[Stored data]
________________________________________

(** * news_email_app: the fetch / enrich / summarize pipeline

    A shallow embedding of [Slider_Bot_News/backend/bot_news_optimized.py]
    and [Slider_Bot_News/backend/app.py], and the properties of the
    specification proved (or refuted) on it.

    Conventions of the embedding.
    - A Python [str] is a [string]; a character stands for the code point
      of the same number, so the texts covered are those whose code points
      are below 256.
    - A Python [float] is a value of an abstract type with the operations
      the code uses ([+], [int / int], [<], [<=]); see [Float].
    - A [dict] whose iteration order matters is an association list kept
      in insertion order; the article cache is a [gmap].
    - Code that can raise runs in a state-and-exception monad [M].
    - What lives outside the repository ([html.unescape], [hashlib.sha1],
      the VADER analyzer, the network, BeautifulSoup, the time zones, the
      clock, the mail library and SMTP) is a field of [Library], of
      [Network], of [TimeZones] or of [Mail]. *)

From Stdlib Require Import ZArith QArith Ascii String List Sorting.Sorted.
From Stdlib Require Import Structures.OrderedTypeEx.
From stdpp Require Import base option list sorting gmap strings pretty.

#[local] Set Warnings "-clear-no-such-hyp".
(** C9: a run of [select_climatology] leaves every object of the store as it
    was, the climatology among them (the time index is an immutable value);
    what it returns is determined by the slice, the contents of the
    climatology and the time index: a second run, started from the store the
    first one left, returns the same sequence of pairs (or raises the same
    exception), and so does a run from any other store that holds the same
    climatology, at whatever address. *)
Theorem select_climatology_pure sl (r : ref) index (st : list Dataset) clim :
  st !! r = Some clim ->
  let first_run := select_climatology sl r index st in
  (forall a ds, st !! a = Some ds -> snd first_run !! a = Some ds)
  /\ snd first_run !! r = Some clim
  /\ select_climatology sl r index (snd first_run)
     = (fst first_run, snd (select_climatology sl r index (snd first_run)))
  /\ fst (select_climatology sl r index (snd first_run)) = fst first_run
  /\ (forall (st' : list Dataset) (r' : ref),
        st' !! r' = Some clim ->
        fst (select_climatology sl r' index st') = fst first_run).
Proof.
  intros Hr first_run.
  destruct (select_climatology_run sl r index st clim Hr) as (made & Hrun).
  unfold first_run. rewrite Hrun. simpl.
  assert (Hkeep : forall a ds, st !! a = Some ds -> (st ++ made) !! a = Some ds).
  { intros a ds Ha. rewrite lookup_app_l; [exact Ha|].
    now apply lookup_lt_Some in Ha. }
  split; [exact Hkeep|]. split; [now apply Hkeep|].
  destruct (select_climatology_run sl r index (st ++ made) clim (Hkeep _ _ Hr))
    as (made' & Hrun').
  rewrite Hrun'. simpl. split; [reflexivity|]. split; [reflexivity|].
  intros st' r' Hr'.
  destruct (select_climatology_run sl r' index st' clim Hr') as (made'' & Hrun'').
  now rewrite Hrun''.
Qed.

(** Two runs on the six-hourly sample, the second from the store left by the
    first, return the same. *)
Lemma select_climatology_pure_witness :
  let st := [Samples.hourly 2] in
  let first_run := select_climatology (mkSlice 0 4) 0%nat Samples.four_times st in
  fst (select_climatology (mkSlice 0 4) 0%nat Samples.four_times (snd first_run))
  = fst first_run
  /\ snd first_run !! 0%nat = Some (Samples.hourly 2).
Proof.
  intros st first_run.
  pose proof (select_climatology_pure (mkSlice 0 4) 0%nat Samples.four_times st
                (Samples.hourly 2) eq_refl) as (_ & Hclim & _ & Hsame & _).
  split; [exact Hsame | exact Hclim].
Defined.

(** ** Facts about dicts and label selection *)

Lemma dict_get_map_vars (f : XVariable -> XVariable) d k :
  dict_get (map_vars f d) k = f <$> dict_get d k.
Proof.
  induction d as [|[k' v] d IH]; simpl; [reflexivity|].
  destruct (String.eqb k' k); [reflexivity | exact IH].
Qed.

Lemma dict_keys_map_vars (f : XVariable -> XVariable) d :
  dict_keys (map_vars f d) = dict_keys d.
Proof. unfold dict_keys, map_vars. rewrite map_map. reflexivity. Qed.

Lemma dict_get_app {V} (d1 d2 : list (string * V)) k :
  dict_get (d1 ++ d2) k
  = match dict_get d1 k with Some v => Some v | None => dict_get d2 k end.
Proof.
  induction d1 as [|[k' v] d1 IH]; simpl; [reflexivity|].
  destruct (String.eqb k' k); [reflexivity | exact IH].
Qed.

Lemma dict_get_del_eq {V} (d : list (string * V)) k :
  dict_get (dict_del d k) k = None.
Proof.
  induction d as [|[k' v] d IH]; simpl; [reflexivity|].
  destruct (String.eqb k' k) eqn:E; [exact IH|]. simpl. now rewrite E.
Qed.

Lemma dict_get_del_ne {V} (d : list (string * V)) k k' :
  k <> k' -> dict_get (dict_del d k) k' = dict_get d k'.
Proof.
  intros Hne. induction d as [|[k0 v] d IH]; simpl; [reflexivity|].
  destruct (String.eqb_spec k0 k) as [->|Hne0].
  - apply String.eqb_neq in Hne. now rewrite Hne.
  - simpl. now rewrite IH.
Qed.

Lemma dict_get_None_keys {V} (d : list (string * V)) k :
  dict_get d k = None <-> ~ In k (dict_keys d).
Proof.
  induction d as [|[k' v] d IH]; simpl; [tauto|].
  destruct (String.eqb_spec k' k) as [->|Hne].
  - split; [discriminate | tauto].
  - rewrite IH. tauto.
Qed.

Lemma dict_get_filter_None {V} (p : string * V -> bool) d k :
  dict_get d k = None -> dict_get (List.filter p d) k = None.
Proof.
  rewrite !dict_get_None_keys. intros H Hin. apply H.
  unfold dict_keys in *. apply in_map_iff in Hin as (kv & <- & Hkv).
  apply filter_In in Hkv as [Hkv _]. now apply in_map.
Qed.

Lemma dict_get_filter_Some {V} (p : string * V -> bool) d k v :
  dict_get d k = Some v -> p (k, v) = true ->
  dict_get (List.filter p d) k = Some v.
Proof.
  intros Hget Hp. induction d as [|[k' v'] d IH]; simpl in *; [discriminate|].
  destruct (String.eqb_spec k' k) as [->|Hne].
  - injection Hget as ->. rewrite Hp. simpl. now rewrite String.eqb_refl.
  - destruct (p (k', v')); [|now apply IH]. simpl.
    apply String.eqb_neq in Hne. rewrite Hne. now apply IH.
Qed.

(** The two shapes of [sel] that [select_climatology] uses. *)
Lemma sel_one ds k1 a1 :
  sel ds [(k1, a1)]
  = let? q1 := group_indexer ds k1 in
    let? p1 := run_query k1 q1 (da_values a1) in
    let? _ := check_positions q1 (da_values a1) in
    Ok (sel_result ds [(k1, p1)] a1).
Proof.
  unfold sel. simpl.
  destruct (group_indexer ds k1) as [q1|e]; simpl; [|reflexivity].
  destruct (run_query k1 q1 (da_values a1)); simpl; [|reflexivity].
  destruct (check_positions q1 (da_values a1)); reflexivity.
Qed.

Lemma sel_two ds k1 a1 k2 a2 :
  sel ds [(k1, a1); (k2, a2)]
  = let? q1 := group_indexer ds k1 in
    let? q2 := group_indexer ds k2 in
    let? p1 := run_query k1 q1 (da_values a1) in
    let? p2 := run_query k2 q2 (da_values a2) in
    let? _ := check_positions q1 (da_values a1) in
    let? _ := check_positions q2 (da_values a2) in
    Ok (sel_result ds [(k1, p1); (k2, p2)] a1).
Proof.
  unfold sel. simpl.
  destruct (group_indexer ds k1) as [q1|e]; simpl; [|reflexivity].
  destruct (group_indexer ds k2) as [q2|e]; simpl; [|reflexivity].
  destruct (run_query k1 q1 (da_values a1)); simpl; [|reflexivity].
  destruct (run_query k2 q2 (da_values a2)); simpl; [|reflexivity].
  destruct (check_positions q1 (da_values a1)); simpl; [|reflexivity].
  destruct (check_positions q2 (da_values a2)); reflexivity.
Qed.

(** Apart from the new coordinate, the result of [sel] has the coordinates
    of the dataset it was taken from. *)
Lemma sel_result_coords ds pos a0 k :
  k <> da_dim a0 ->
  dict_mem (coords (sel_result ds pos a0)) k = dict_mem (coords ds) k.
Proof.
  intros Hne. unfold dict_mem, sel_result. simpl.
  destruct (dict_mem (variables ds) (da_dim a0)).
  - rewrite dict_get_map_vars. now destruct (dict_get (coords ds) k).
  - rewrite dict_get_app, dict_get_map_vars.
    destruct (dict_get (coords ds) k); [reflexivity|]. simpl.
    destruct (String.eqb_spec (da_dim a0) k); [congruence | reflexivity].
Qed.

(** ** C1: a climatology without [hour] coordinate *)

(** C1 does not hold of the code: for every climatology without [hour]
    coordinate, every slice and every time index, [select_climatology]
    raises an exception and yields nothing.  When the lookup of the days
    succeeds, the exception is the [KeyError] of [del chunk.coords['hour']]:
    the result of the lookup has no [hour] coordinate to delete, and its
    [dayofyear] coordinate is never removed. *)
Theorem daily_climatology_raises sl (r : ref) index (st : list Dataset) clim :
  st !! r = Some clim ->
  dict_mem (coords clim) "hour" = false ->
  let chunk_times := getslice index sl in
  let times_array :=
    {| da_values := chunk_times; da_dim := "time"; da_coord := chunk_times |} in
  exists e,
    fst (select_climatology sl r index st) = Raise e
    /\ forall chunk,
         sel clim [("dayofyear", dt_dayofyear times_array)] = Ok chunk ->
         e = KeyError "hour".
Proof.
  intros Hr Hhour chunk_times times_array.
  destruct (select_climatology_run sl r index st clim Hr) as (made & Hrun).
  rewrite Hrun. simpl. unfold selected. rewrite Hhour.
  fold chunk_times. fold times_array.
  rewrite sel_one.
  destruct (group_indexer clim "dayofyear") as [q|e]; simpl;
    [|exists e; split; [reflexivity | discriminate]].
  destruct (run_query "dayofyear" q _) as [ps|e]; simpl;
    [|exists e; split; [reflexivity | discriminate]].
  destruct (check_positions q _) as [[]|e]; simpl;
    [|exists e; split; [reflexivity | discriminate]].
  unfold del_coord.
  rewrite sel_result_coords by discriminate. rewrite Hhour. simpl.
  exists (KeyError "hour"). split; reflexivity.
Qed.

________________________________________

## Instructions for the task
Go through the entries and copy every line that has "Hget".

## Result for this exercise
  intros Hget Hp. induction d as [|[k' v'] d IH]; simpl in *; [discriminate|].
  - injection Hget as ->. rewrite Hp. simpl. now rewrite String.eqb_refl.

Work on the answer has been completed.